Mapping the State of Open Infrastructure: Insights from OSMI Working Group 4
Cristina Huidiu & Pragya Chaube, Working Group 4 Co-chairs
When we talk about open science, we often think about open-access journals or FAIR data. But there’s another layer that quietly powers it all — the infrastructure that captures, connects, and analyses research metadata.
Earlier this year, members of OSMI Working Group 4 set out to understand what this landscape really looks like in practice. To this effect, an internal survey was undertaken with the members of the working group. Overall, twenty-two respondents responded to our call. Their answers paint a surprisingly candid picture of where we stand.
The Survey
The respondents came from 15 countries, though the core concentration was in Europe — especially France and Germany, with additional voices from the Netherlands, Italy, Canada, the U.S., India, Chile, Tanzania, Australia, and others.
About half (10 of 22) said they build software, models, or lead engineering teams, while the rest are policy officers, administrators, or publishers involved in research dissemination.
This mix matters. It means the survey captures both technical realities (how infrastructure is actually built) and policy-level concerns (how it’s governed, funded, and sustained).
The participants were asked how they monitor research output (publications, datasets, grants, etc.), the tools they use for text and data mining (TDM), the challenges they face (technical, legal, and organizational), their readiness to share metadata, and what a ‘successful’ shared infrastructure might look like. It wasn’t a tick-box exercise. It was a conversation — one that revealed not only how far we’ve come, but also how unevenly.
Uneven Infrastructure Readiness
One of the clearest messages is that institutions are at very different stages of maturity. Some, like INRIA or the French Ministry of Higher Education and Research, already manage large-scale systems such as HAL — processing millions of publications each month. Others, including some smaller universities or publishers, simply don’t monitor open science outputs at all. When asked why, many cited limited computing power, skill gaps, or the absence of institutional mandates. As one respondent put it, ‘Not our role’ — a reminder that open science is still perceived unevenly across sectors.
The data shows a strong reliance on open-source tools such as GROBID, FastText, Entity-Fishing, and other machine-learning-based frameworks for parsing and classification. Closed-source or commercial tools are rare — often dismissed as too expensive, too opaque, or legally complicated.
The Legal Grey Zone
Even when content is technically open, the legal landscape isn’t clear. Respondents described a maze of licensing ambiguities, publisher-specific API limits, and inconsistent metadata about reuse rights. Some can’t share extracted metadata at all because of national copyright laws or publisher clauses limiting how much text can be quoted. So while open access has grown, ‘openly usable’ data for mining and analytics remains limited. The infrastructure is open, but the permissions often aren’t.

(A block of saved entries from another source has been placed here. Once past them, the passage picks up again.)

(* ===== verification/HttpClient.v ===== *)
(** * HttpClient: one request of the client ([include/http_client_pool.h], [src/http_client_pool.c],
    [src/_http_client_pool.c])

    The fiber of a request writes it, reads the response into a [vmbuf], and finds its content
    there: by the length the server states, by decoding its chunks in place, or by the end of the
    connection.  As in [HttpServer.v], pointers into the response are offsets. *)

From Stdlib Require Import String.
From stdpp Require Import base numbers list gmap.
From Stdlib Require Import ZArith Lia.
From S2P Require Import Prelude Words Os Mempool Memalloc Vmbuf Cstring HttpText Connection.

Definition CR : Z := 13.
Definition TRANSFER_ENCODING : list Z := CRLF ++ str "Transfer-Encoding: ".
Definition HTTP_VERSION : list Z := str "HTTP/".
Definition VERSION_1_1 : list Z := str "1.1".

(** [struct http_client_context], without the parts of TLS and of the event loop. *)
Record http_client_context := HttpClientContext {
  cc_request : vmbuf;
  cc_response : vmbuf;
  cc_content : option Z;
  cc_content_length : Z;
  http_status_code : Z;
  cc_persistent : bool;
}.

Definition cc_with_request c v := HttpClientContext v (cc_response c) (cc_content c) (cc_content_length c) (http_status_code c) (cc_persistent c).
Definition cc_with_response c v := HttpClientContext (cc_request c) v (cc_content c) (cc_content_length c) (http_status_code c) (cc_persistent c).
Definition cc_with_content c x n st := HttpClientContext (cc_request c) (cc_response c) x n st (cc_persistent c).
Definition cc_with_persistent c b := HttpClientContext (cc_request c) (cc_response c) (cc_content c) (cc_content_length c) (http_status_code c) b.

Abbreviation cl := (fiber http_client_context).
Abbreviation CL := (FB http_client_context).
Definition client_request_field : field http_client_context := Field cc_request cc_with_request.
Definition client_response_field : field http_client_context := Field cc_response cc_with_response.
#[export] Instance client_request_lawful : LawfulField client_request_field.
Proof. by split; intros []. Qed.
#[export] Instance client_response_lawful : LawfulField client_response_field.
Proof. by split; intros []. Qed.
Definition on_client_request {A} : M A -> CL A := on_buffer client_request_field.
Definition on_response {A} : M A -> CL A := on_buffer client_response_field.

(** [CLIENT_ERROR] *)
Definition client_error {A} : CL A :=
  modify_ctx (fun c => cc_with_persistent (cc_with_content c (cc_content c) (cc_content_length c) 500) false);; exit Closed.

(** *** Sending the request *)

(** [vmbuf_write] until it is done, with a time to wait after each number of bytes that is accepted.
    Gives the result, what was sent, and the numbers left; [None] is a socket that does nothing any more. *)
Fixpoint write_rounds (accepts : list Z) : M (option Z * list Z * list Z) :=
  '(res, out) ← vmbuf_write [];
  if res =? 0 then
    match accepts with
    | [] => mret (None, [], [])
    | a :: accepts =>
        '(res, out) ← vmbuf_write [a];
        if res =? 0 then '(r, more, accepts) ← write_rounds accepts; mret (r, out ++ more, accepts)
        else mret (Some res, out, accepts)
    end
  else mret (Some res, out, accepts).

Definition sent_rounds (x : option Z * list Z * list Z) : CL Z := fun s =>
  let '(r, out, accepts) := x in
  let s := Fiber (fb_world s) (fb_ctx s) (fb_input s) accepts (fb_sent s ++ out) in
  match r with Some r => Some (inr r, s) | None => Some (inl Blocked, s) end.
Definition http_client_write_request : CL unit :=
  x ← (fun s => on_client_request (write_rounds (fb_accepts s)) s);
  res ← sent_rounds x;
  if res <? 0 then client_error else mret tt.

Section Client.
Context `{address_space} (o : os) (stale : Z -> Z -> Z).

(** *** Reading *)

(** [READ_MORE_DATA]: while [cond], with [res] the result of the last read.  Gives whether [cond] has ended, and [res]. *)
Fixpoint read_more (fuel : nat) (cond : M bool) (res : Z) : CL (bool * Z) :=
  match fuel with
  | O => fun _ => None
  | S k =>
      b ← on_response cond;
      if negb b then mret (true, res)
      else if res <=? 0 then mret (false, res)
      else
        res ← fiber_read o stale client_response_field;
        if res <? 0 then mret (false, res) else read_more k cond res
  end.
Definition READ_MORE_DATA (cond : M bool) (res : Z) : CL (bool * Z) := fun s => read_more (S (input_size (fb_input s))) cond res s.
(** [READ_MORE_DATA_STR]: the data are terminated before each test. *)
Definition READ_MORE_DATA_STR (cond : M bool) (res : Z) : CL (bool * Z) := READ_MORE_DATA (vmbuf_nul;; cond) res.

Definition no_headers : M bool := s ← peek_str 0; mret (bool_decide (strstr CRLFCRLF s = None)).

(** Whether the server keeps the connection, from its version and the headers. *)
Definition keeps_connection (data : list Z) : bool :=
  let by_version := strncmp_le (length VERSION_1_1) VERSION_1_1 (drop (length HTTP_VERSION) data) in
  match strstr CONNECTION data with
  | Some i => if starts_with_nocase CONNECTION_CLOSE (drop (i + length CONNECTION) data) then false else by_version
  | None => by_version
  end.

Definition status_code (data : list Z) : Z := match snd (strchrnul 32 data) with [] => 0 | _ :: p => atoi p end.

(** The status, the end of the headers, and the result of the last read. *)
Definition http_client_read_headers : CL (Z * Z * Z) :=
  res ← fiber_read o stale client_response_field;
  '(ok, res) ← READ_MORE_DATA_STR no_headers res;
  if negb ok then client_error
  else
    s ← on_response (peek_str 0);
    match strstr CRLFCRLF s with
    | None => fun _ => None
    | Some eoh =>
        on_response (poke (Z.of_nat eoh) [0]);;
        data ← on_response (peek_str 0);
        if negb (starts_with HTTP_VERSION data) then client_error
        else
          let code := status_code data in
          if code =? 0 then client_error
          else
            modify_ctx (fun c => cc_with_persistent c (keeps_connection data));;
            mret (code, u32 (Z.of_nat (eoh + length CRLFCRLF)), res)
    end.

Definition shorter_than (n : Z) : M bool := w ← vmbuf_wlocpos; mret (w <? n).
Definition no_line (chunk_start : Z) : M bool := p ← find_char 13 chunk_start; b ← peek p; mret (b =? 0).

(** [memmove] inside of the response. *)
Definition move_bytes (dst src n : Z) : M unit := l ← peek_bytes src (Z.to_nat n); poke dst l.

(** The chunks from [chunk_start] on; their data are moved together at [data_start]. *)
Fixpoint chunk_loop (fuel : nat) (chunk_start data_start res : Z) : CL unit :=
  match fuel with
  | O => fun _ => None
  | S k =>
      '(ok, res) ← READ_MORE_DATA_STR (no_line chunk_start) res;
      if negb ok then client_error
      else
        p ← on_response (find_char 13 chunk_start);
        b ← on_response (peek_bytes p (length CRLF));
        if negb (bool_decide (b = CRLF)) then client_error
        else
          line ← on_response (peek_str chunk_start);
          let s := u32 (strtoul 16 line) in
          if s =? 0 then on_response (vmbuf_wlocset data_start)
          else
            let chunk_start := p + Z.of_nat (length CRLF) in
            let chunk_end := u64 (chunk_start + s + Z.of_nat (length CRLF)) in
            '(ok, res) ← READ_MORE_DATA (shorter_than chunk_end) res;
            if negb ok then client_error
            else on_response (move_bytes data_start chunk_start s);; chunk_loop k chunk_end (data_start + s) res
  end.
(** A chunk is at least three bytes, of what has been read or arrives. *)
Definition chunk_rounds (w eoh_ofs res : Z) : CL unit := fun s => chunk_loop (S (Z.to_nat w + input_size (fb_input s))) eoh_ofs eoh_ofs res s.
Definition read_chunks (eoh_ofs res : Z) : CL unit := w ← on_response vmbuf_wlocpos; chunk_rounds w eoh_ofs res.

Definition read_sized (eoh_ofs res : Z) (text : list Z) : CL unit :=
  match strtol 0 text with
  | None => client_error
  | Some content_len =>
      '(ok, _) ← READ_MORE_DATA (shorter_than (u64 (eoh_ofs + u64 content_len))) res;
      if negb ok then client_error else mret tt
  end.

(** Until the server closes the connection. *)
Definition read_until_close (res : Z) : CL unit :=
  '(_, res) ← READ_MORE_DATA (mret true) res;
  if res =? 0 then mret tt else client_error.

Definition http_client_read_body (code eoh_ofs res : Z) : CL unit :=
  if (code =? 204) || (code =? 304) then mret tt
  else
    data ← on_response (peek_str 0);
    match strstr CONTENT_LENGTH data with
    | Some i => read_sized eoh_ofs res (drop (i + length CONTENT_LENGTH) data)
    | None =>
        match strstr TRANSFER_ENCODING data with
        | Some i => if starts_with (str "chunked") (drop (i + length TRANSFER_ENCODING) data) then read_chunks eoh_ofs res else read_until_close res
        | None => read_until_close res
        end
    end.

Definition i16 (v : Z) : Z := let w := u16 v in if w <? 2 ^ 15 then w else w - 2 ^ 16.

(** The result of the request. *)
Definition finish_response (code eoh_ofs : Z) : CL unit :=
  on_response (vmbuf_rlocset eoh_ofs);;
  w ← on_response vmbuf_wlocpos;
  modify_ctx (fun c => cc_with_content c (Some eoh_ofs) (u32 (w - eoh_ofs)) (i16 code));;
  on_response (poke (eoh_ofs - Z.of_nat (length CRLFCRLF)) [CR]);;
  on_response vmbuf_nul;;
  c ← get_ctx;
  exit (if cc_persistent c then Idle else Closed).

Definition http_client_fiber_main : CL unit :=
  http_client_write_request;;
  '(code, eoh_ofs, res) ← http_client_read_headers;
  http_client_read_body code eoh_ofs res;;
  finish_response code eoh_ofs.

(** *** Requests *)
Definition request_strcpy (text : list Z) : CL unit := on_client_request (vmbuf_strcpy o stale text);; mret tt.
Definition request_sprintf (text : option (list Z)) : CL unit := on_client_request (vmbuf_sprintf o stale text);; mret tt.

(** The buffers of a new client. *)
Definition init_client : CL unit :=
  on_client_request (vmbuf_init o stale 4096);; on_response (vmbuf_init o stale 4096);;
  modify_ctx (fun c => cc_with_persistent (cc_with_content c None 0 (http_status_code c)) false).

(** The first write of a request, before its fiber runs, with what the socket accepts until it refuses:
    1, 0 if more is to be written, negative for an error. *)
Definition sent_first (x : Z * list Z) : CL Z := fun s =>
  let c := fb_ctx s in
  let c := if fst x <? 0 then cc_with_persistent (cc_with_content c (cc_content c) (cc_content_length c) 500) false else c in
  Some (inr (fst x), Fiber (fb_world s) c (fb_input s) (fb_accepts s) (fb_sent s ++ snd x)).
Definition http_client_send_request (accepts : list Z) : CL Z := x ← on_client_request (vmbuf_write accepts); sent_first x.

Fixpoint add_request_headers (headers : list (list Z)) : CL unit :=
  match headers with
  | [] => mret tt
  | h :: headers => request_strcpy CRLF;; request_strcpy h;; add_request_headers headers
  end.

(** [target] is what the format produces.  The result is negative if the request could not be sent. *)
Definition http_client_pool_get_requestv (accepts : list Z) (hostname : list Z) (headers : list (list Z)) (target : option (list Z)) : CL Z :=
  init_client;;
  request_strcpy (str "GET ");;
  request_sprintf target;;
  request_sprintf (Some (str " HTTP/1.1" ++ CRLF ++ str "Host: " ++ hostname));;
  add_request_headers headers;;
  request_strcpy CRLFCRLF;;
  http_client_send_request accepts.

Definition request_memcpy (data : list Z) : CL unit := on_client_request (vmbuf_memcpy o stale data);; mret tt.

Definition http_client_pool_post_request (accepts : list Z) (hostname data : list Z) (target : option (list Z)) : CL Z :=
  init_client;;
  request_strcpy (str "POST ");;
  request_sprintf target;;
  request_sprintf (Some (str " HTTP/1.1" ++ CRLF ++ str "Host: " ++ hostname ++ CRLF ++ str "Content-Type: application/octet-stream" ++ CONTENT_LENGTH
                         ++ dec (Z.of_nat (length data)) ++ CRLFCRLF));;
  request_memcpy data;;
  http_client_send_request accepts.

Definition http_client_pool_post_request_init (hostname : list Z) (target : option (list Z)) : CL unit :=
  init_client;;
  request_strcpy (str "POST ");;
  request_sprintf target;;
  request_sprintf (Some (str " HTTP/1.1" ++ CRLF ++ str "Host: " ++ hostname)).
Definition http_client_pool_post_request_content_type (content_type : list Z) : CL unit :=
  request_sprintf (Some (CRLF ++ str "Content-Type: " ++ content_type)).
Definition http_client_pool_post_request_send (accepts data : list Z) : CL Z :=
  request_sprintf (Some (CONTENT_LENGTH ++ dec (Z.of_nat (length data)) ++ CRLFCRLF));;
  request_memcpy data;;
  http_client_send_request accepts.

(** The headers of a response, cut off before its content: an offset. *)
Definition http_client_response_headers : CL (option Z) :=
  s ← on_response (peek_str 0);
  match strstr CRLF s with
  | None => mret None
  | Some i =>
      let headers := Z.of_nat (i + 2) in
      s ← on_response (peek_str headers);
      match strstr CRLFCRLF s with
      | Some j => on_response (poke (headers + Z.of_nat j + 2) [0]);; mret (Some headers)
      | None => mret (Some headers)
      end
  end.
End Client.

Metadata: Abundant but Messy
Most institutions extract standard elements like references, affiliations, funder IDs, code or data mentions, and grant identifiers. A few go further, mining conflicts of interest or patent links. Yet almost everyone reports problems with data quality — incomplete metadata, poor OCR in PDFs, inconsistent formats across publishers.

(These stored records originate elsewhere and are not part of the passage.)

(* ===== verification/HttpExchange.v ===== *)
(** * HttpExchange: client and server together

    The requests the client builds, and a whole exchange: the bytes of the client's request given
    to the server, and the bytes of its answer given back to the client. *)

From Stdlib Require Import String.
From stdpp Require Import base numbers functions list gmap.
From Stdlib Require Import ZArith Lia.
From S2P Require Import Prelude Words Os Mempool Memalloc Vmbuf VmbufFacts Cstring HttpText Connection.
From S2P Require Import HttpServer HttpServerFacts HttpFiberFacts HttpServerRun HttpServerRequests HttpClient HttpClientFacts HttpClientBody HttpClientRun.

(** ** Requests *)
Definition header_lines (headers : list (list Z)) : list Z := concat ((fun h => CRLF ++ h) <$> headers).
Definition get_headers (hostname : list Z) (headers : list (list Z)) : list Z := str "Host: " ++ hostname ++ header_lines headers.
Definition get_head (target hostname : list Z) (headers : list (list Z)) : list Z :=
  request_head (str "GET") target (str "HTTP/1.1") (get_headers hostname headers).

Section Build.
Context `{address_space} (o : os) (stale : Z -> Z -> Z) (limit : Z) (Hlimit : 4096 <= limit <= 2 ^ 32) (Hgrow : can_grow_to o (limit + 4096)).

Local Instance client_grows : Growable o stale _mem_funcs_anon_buf (fun _ => True) limit := anon_growable o stale limit (proj2 (limit_fits limit Hlimit)) Hgrow.

(** [c] has been written into the request, nothing else has happened. *)
Record building (c : list Z) (s0 s : cl) : Prop := {
  bd_request : anon_buf c 0 (client_request_of s);
  bd_response : contains [] (response_of s);
  bd_input : fb_input s = fb_input s0;
  bd_accepts : fb_accepts s = fb_accepts s0;
  bd_sent : fb_sent s = fb_sent s0;
}.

Verifying accuracy often means manual checks rather than an automated pipeline. As one respondent put it: “We extract metadata from the article and from the metadata source & compare them”.

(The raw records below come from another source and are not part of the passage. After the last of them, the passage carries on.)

(** ** Clients in use *)

(** A client whose fiber waits for its connection (or has not started), one that runs, and one
    whose fiber has ended. *)
Inductive use := Waiting | Running | Done.

(** A descriptor is idle, for the client with its key, or a client has it. *)
Inductive holder := Idle (key : list Z) | ByClient (ctx : Z).

Section Pool.
Context `{StringTableLaws T, address_space} `{layout_ok} (o : os) (stale : Z -> Z -> Z).
Context (sizeof_ribs_context sizeof_client grow event_loop_ctx idle_ctx current_ctx : Z).
Hypothesis (Hctx : 0 < sizeof_ribs_context) (Hres : 0 <= sizeof_client) (Hrc : sizeof_ribs_context + sizeof_client <= CLIENT_STACK_SIZE).
Hypothesis (Hgrow : 0 <= grow) (Hfit : grow * page_round CLIENT_STACK_SIZE < 2 ^ 64) (Hloop : event_loop_ctx <> idle_ctx).
Local Notation ctx_inv cw fl live := (exists mapped0, cp_inv sizeof_ribs_context grow CLIENT_STACK_SIZE sizeof_client mapped0 cw fl live).

Definition client_of (w : pool_world T) (c : Z) : client := default client_zero (pw_clients w !! c).

(** The client has its connection: it is in use, or has ended with a connection to keep. *)
Definition owns (w : pool_world T) (U : gmap Z use) (c fd : Z) : Prop :=
  exists u, U !! c = Some u /\ cl_fd (client_of w c) = fd /\ (u = Done -> cc_persistent (cl_http (client_of w c)) = true).

Definition buffers_ok (h : http_client_context) : Prop := forall mem, startable o 4096 (mem, cc_request h) /\ startable o 4096 (mem, cc_response h).

(** Who has an open descriptor. *)
Abbreviation holders := (gmap Z holder).
Definition idle_keys (D : holders) : gmap Z (list Z) := omap (fun h => match h with Idle k => Some k | ByClient _ => None end) D.

(** The descriptor [fd] is open for the key that its holder has. *)
Definition held (w : pool_world T) (fd : Z) (h : holder) : Prop :=
  in_range fd /\ exists key, key_ok key /\ pw_open w !! fd = Some key /\ match h with Idle k => key_bytes key = k | ByClient c => cl_key (client_of w c) = key end.

Record pool_inv (w : pool_world T) (U : gmap Z use) (D : holders) : Prop := {
  pi_index : index_holds (pw_lists w) (ht_persistent_clients w) (idle_keys D);
  pi_ctx : exists fl live, ctx_inv (pw_ctx_pool w) fl live /\ forall c, is_Some (U !! c) -> c ∈ live;
  pi_buffers : forall c, buffers_ok (cl_http (client_of w c));
  pi_wait : forall fd, fd ∈ wc_fds (pw_timeout w) <-> exists c, D !! fd = Some (ByClient c) /\ U !! c = Some Waiting;
  pi_idle : forall fd, fd ∈ wc_fds (pw_timeout_persistent w) <-> exists k, D !! fd = Some (Idle k);
  pi_fd_ctx : forall fd, pw_fd_ctx w !! fd = Some idle_ctx <-> exists k, D !! fd = Some (Idle k);
  pi_client : forall c fd, owns w U c fd <-> D !! fd = Some (ByClient c);
  pi_held : forall fd h, D !! fd = Some h -> held w fd h;
}.

(** *** The steps of the operations *)
Definition with_index (w : pool_world T) (s : store) (t : T) : pool_world T :=
  PoolWorld s t (pw_ctx_pool w) (pw_clients w) (pw_memory w) (pw_timeout w) (pw_timeout_persistent w) (pw_timestamp w) (pw_fd_ctx w) (pw_open w) (pw_now w).
Definition with_ctx_pool (w : pool_world T) (c : ctx_world) : pool_world T :=
  PoolWorld (pw_lists w) (ht_persistent_clients w) c (pw_clients w) (pw_memory w) (pw_timeout w) (pw_timeout_persistent w) (pw_timestamp w) (pw_fd_ctx w) (pw_open w) (pw_now w).
Definition with_fds (w : pool_world T) (ctxs : gmap Z Z) (op : gmap Z http_client_key) : pool_world T :=
  PoolWorld (pw_lists w) (ht_persistent_clients w) (pw_ctx_pool w) (pw_clients w) (pw_memory w) (pw_timeout w) (pw_timeout_persistent w) (pw_timestamp w) ctxs op (pw_now w).
Definition with_waiting (w : pool_world T) (wait idle : wait_chain) (stamps : gmap Z timeval) : pool_world T :=
  PoolWorld (pw_lists w) (ht_persistent_clients w) (pw_ctx_pool w) (pw_clients w) (pw_memory w) wait idle stamps (pw_fd_ctx w) (pw_open w) (pw_now w).
Definition with_client (w : pool_world T) (mem : world) (ctx : Z) (c : client) : pool_world T :=
  PoolWorld (pw_lists w) (ht_persistent_clients w) (pw_ctx_pool w) (<[ctx := c]> (pw_clients w)) mem (pw_timeout w) (pw_timeout_persistent w) (pw_timestamp w) (pw_fd_ctx w) (pw_open w) (pw_now w).
Definition closed (w : pool_world T) (fd : Z) : pool_world T := with_fds w (<[fd := event_loop_ctx]> (pw_fd_ctx w)) (delete fd (pw_open w)).
Definition off_chains (w : pool_world T) (fd : Z) : pool_world T := with_waiting w (chain_without (pw_timeout w) fd) (chain_without (pw_timeout_persistent w) fd) (pw_timestamp w).
Definition on_wait_chain (w : pool_world T) (fd : Z) : pool_world T :=
  with_waiting w (fst (add_to_chain (pw_timeout w) (pw_timestamp w) (pw_now w) fd)) (pw_timeout_persistent w) (<[fd := pw_now w]> (pw_timestamp w)).
Definition on_idle_chain (w : pool_world T) (fd : Z) : pool_world T :=
  with_waiting w (pw_timeout w) (fst (add_to_chain (pw_timeout_persistent w) (pw_timestamp w) (pw_now w) fd)) (<[fd := pw_now w]> (pw_timestamp w)).

Lemma on_lists_eval {A} (w : pool_world T) (f : store -> store * A) s x : f (pw_lists w) = (s, x) -> on_lists f w = Some (x, with_index w s (ht_persistent_clients w)).
Proof. intros E. unfold on_lists. by rewrite E. Qed.

Lemma on_ctx_pool_eval {A} (w : pool_world T) (m : CP A) x c : m (pw_ctx_pool w) = Some (x, c) -> on_ctx_pool m w = Some (x, with_ctx_pool w c).
Proof. intros E. unfold on_ctx_pool. by rewrite E. Qed.

Lemma remove_fd_data_eval (w : pool_world T) fd : fd ∈ wc_fds (pw_timeout w) ++ wc_fds (pw_timeout_persistent w) -> remove_fd_data fd w = Some (tt, off_chains w fd).
Proof. intros Hin. unfold remove_fd_data, pw_self. rewrite (bind_eval _ _ _ _ _ eq_refl). by rewrite bool_decide_true. Qed.

Lemma client_chain_eval fd (w : pool_world T) : in_range fd -> client_chain fd w = Some (chain_of fd, w).
Proof. intros Hr. unfold client_chain. unfold in_range in Hr. rewrite (proj2 (Z.leb_le 0 fd)), (proj2 (Z.ltb_lt fd rlim_cur)) by lia. done. Qed.

Lemma chain_without_fds c fd x : x ∈ wc_fds (chain_without c fd) <-> x ∈ wc_fds c /\ x <> fd.
Proof. unfold chain_without, TIMEOUT_HANDLER_REMOVE_FD_DATA. cbn. rewrite list_elem_of_filter. tauto. Qed.

Lemma add_to_chain_fds c stamps now fd x : x ∈ wc_fds (fst (add_to_chain c stamps now fd)) <-> x ∈ wc_fds c \/ x = fd.
Proof. unfold add_to_chain. cbn. rewrite elem_of_app, list_elem_of_singleton. done. Qed.

(** [persistent_head] on what stands for the map [I]. *)
Lemma persistent_head_eval w I key fd : index_holds (pw_lists w) (ht_persistent_clients w) I ->
  persistent_head event_loop_ctx key fd w = Some (None, closed w fd) /\ list_empty (pw_lists w) free_list = true
  \/ exists s t head, persistent_head event_loop_ctx key fd w = Some (Some head, with_index w s t) /\ takes s t I (key_bytes key) head.
Proof.
  intros (G & fh & Hi & HI). unfold persistent_head, pw_self. rewrite (bind_eval _ _ _ _ _ eq_refl). destruct (ix_lookup _ _ _ _ (key_bytes key) Hi) as (ofs & E & Hv). rewrite E.
  destruct (G !! Some (key_bytes key)) as [[h xs]|] eqn:EG.
  - right. destruct Hv as [Hne Hh]. rewrite (proj2 (Z.eqb_neq ofs 0)) by done. exists (pw_lists w), (ht_persistent_clients w), h. cbn in Hh. rewrite Hh. split; [by destruct w|by eapply holds_takes].
  - subst ofs. cbn [Z.eqb]. pose proof (ls_empty _ _ _ _ _ (ix_lists _ _ _ _ Hi) (ix_free _ _ _ _ Hi)) as He. destruct fh as [|i fh].
    + left. rewrite He. by destruct w.
    + right. rewrite He. cbn. destruct (ix_new _ _ _ _ i (key_bytes key) Hi EG) as (s1 & t' & loc & Ep & Et & Hi'); [rewrite length_key_bytes; lia|].
      exists (list_init s1 (head_of i)), t', (head_of i). split.
      * rewrite (bind_eval _ _ _ _ _ (on_lists_eval w (fun s => list_pop_head s free_list) s1 (head_of i) Ep)). rewrite head_index. pose proof (ix_fh _ _ _ _ Hi) as Hfh. apply Forall_cons in Hfh as [Hir _]. pose proof lo_size.
        assert (0 <= i < 2 ^ 32) by (unfold in_range in *; lia). rewrite u32_small by lia. rewrite Et. done.
      * eapply holds_takes; [exact Hi'| |by rewrite lookup_insert_eq]. intros fd' k'. rewrite HI, idle_in_insert. case_decide as Ek.
        -- subst k'. split; [intros (h' & xs' & E2 & _); congruence|by intros []%elem_of_nil].
        -- unfold idle_in. by rewrite lookup_insert_ne.
Qed.

(** *** The map of holders *)
Lemma idle_keys_lookup D fd k : idle_keys D !! fd = Some k <-> D !! fd = Some (Idle k).
Proof.
  unfold idle_keys. rewrite lookup_omap. destruct (D !! fd) as [[k'|c]|]; cbn; split; congruence.
Qed.
Lemma idle_keys_none D fd : (forall k, D !! fd <> Some (Idle k)) -> idle_keys D !! fd = None.
Proof. intros Hno. destruct (idle_keys D !! fd) eqn:E; [|done]. apply idle_keys_lookup in E. by apply Hno in E. Qed.
Lemma idle_keys_insert D fd k : idle_keys (<[fd := Idle k]> D) = <[fd := k]> (idle_keys D).
Proof. unfold idle_keys. by erewrite omap_insert_Some. Qed.
Lemma idle_keys_delete D fd : idle_keys (delete fd D) = delete fd (idle_keys D).
Proof. unfold idle_keys. apply omap_delete. Qed.
Lemma idle_keys_client D fd c : idle_keys (<[fd := ByClient c]> D) = delete fd (idle_keys D).
Proof. unfold idle_keys. by rewrite omap_insert_None. Qed.
Lemma delete_none {A} (m : gmap Z A) i : m !! i = None -> delete i m = m.
Proof. apply delete_id. Qed.

(** A holder has one descriptor, by the record of the client. *)
Lemma owner_fd w U D c u : pool_inv w U D -> U !! c = Some u -> (u = Done -> cc_persistent (cl_http (client_of w c)) = true) -> D !! cl_fd (client_of w c) = Some (ByClient c).
Proof. intros Hi Hu Hp. apply (pi_client _ _ _ Hi). by exists u. Qed.

Lemma owns_fd w U c fd : owns w U c fd -> cl_fd (client_of w c) = fd.
Proof. by intros (u & _ & ? & _). Qed.

Lemma other_holder w U D c fd c' fd' : pool_inv w U D -> D !! fd = Some (ByClient c) -> D !! fd' = Some (ByClient c') -> (fd' <> fd <-> c' <> c).
Proof.
  intros Hi HD HD'. pose proof (proj2 (pi_client _ _ _ Hi c fd) HD) as Ho. pose proof (proj2 (pi_client _ _ _ Hi c' fd') HD') as Ho'.
  split; intros Hne ->; apply Hne; [by rewrite <- (owns_fd _ _ _ _ Ho), (owns_fd _ _ _ _ Ho')|congruence].
Qed.

Lemma put_ok cw fl live c : ctx_inv cw fl live -> c ∈ live ->
  exists cw' live', ctx_pool_put c cw = Some (tt, cw') /\ ctx_inv cw' (c :: fl) live' /\ forall x, x ∈ live -> x <> c -> x ∈ live'.
Proof.
  intros [mapped0 Hi] Hc. apply list_elem_of_split in Hc as (l1 & l2 & ->). assert (Hp : l1 ++ c :: l2 ≡ₚ c :: (l1 ++ l2)) by (by rewrite Permutation_middle).
  destruct (put_inv sizeof_ribs_context grow CLIENT_STACK_SIZE sizeof_client Hctx Hres ltac:(unfold CLIENT_STACK_SIZE; lia) Hrc mapped0 cw fl _ (l1 ++ l2) c Hi Hp) as (cw' & E & Hi').
  exists cw', (l1 ++ l2). split; [done|]. split; [by exists mapped0|]. intros x. rewrite Hp. intros [->|?]%elem_of_cons; done.
Qed.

Collaboration, but Conditional
Despite the challenges, there’s a strong appetite for collaboration. Most institutions said they’re willing to share extracted metadata under shared governance frameworks such as COMET, OpenAlex, or ScanR. However, that willingness comes with a caveat: they need clarity on licensing, data protection, and attribution. No one wants to risk violating copyright or GDPR — even accidentally.
Imagining Success
When asked what ‘success’ would look like for a shared metadata infrastructure, respondents described a common vision: a global, community-driven system that ensures equitable access to metadata tools and enhances the visibility of all researchers.
Others emphasised sustainability, interoperability, and fair participation — not just for well-funded Western institutions, but for the entire global research community. In other words, success isn’t only about better technology; it’s about shared stewardship.
Final Reflections
Despite brilliant tools, dedicated developers, and passionate open-science advocates, we’re all navigating a web of policy, legal, and funding hurdles that no single institution can solve alone. The survey, although small sample size, captures a snapshot of a global movement still figuring itself out: a movement that’s technically capable, legally uncertain, and quietly determined. If there’s one takeaway, it’s this: The future of open science won’t be built by any one lab or nation — it will be co-created in the shared infrastructure we all depend on.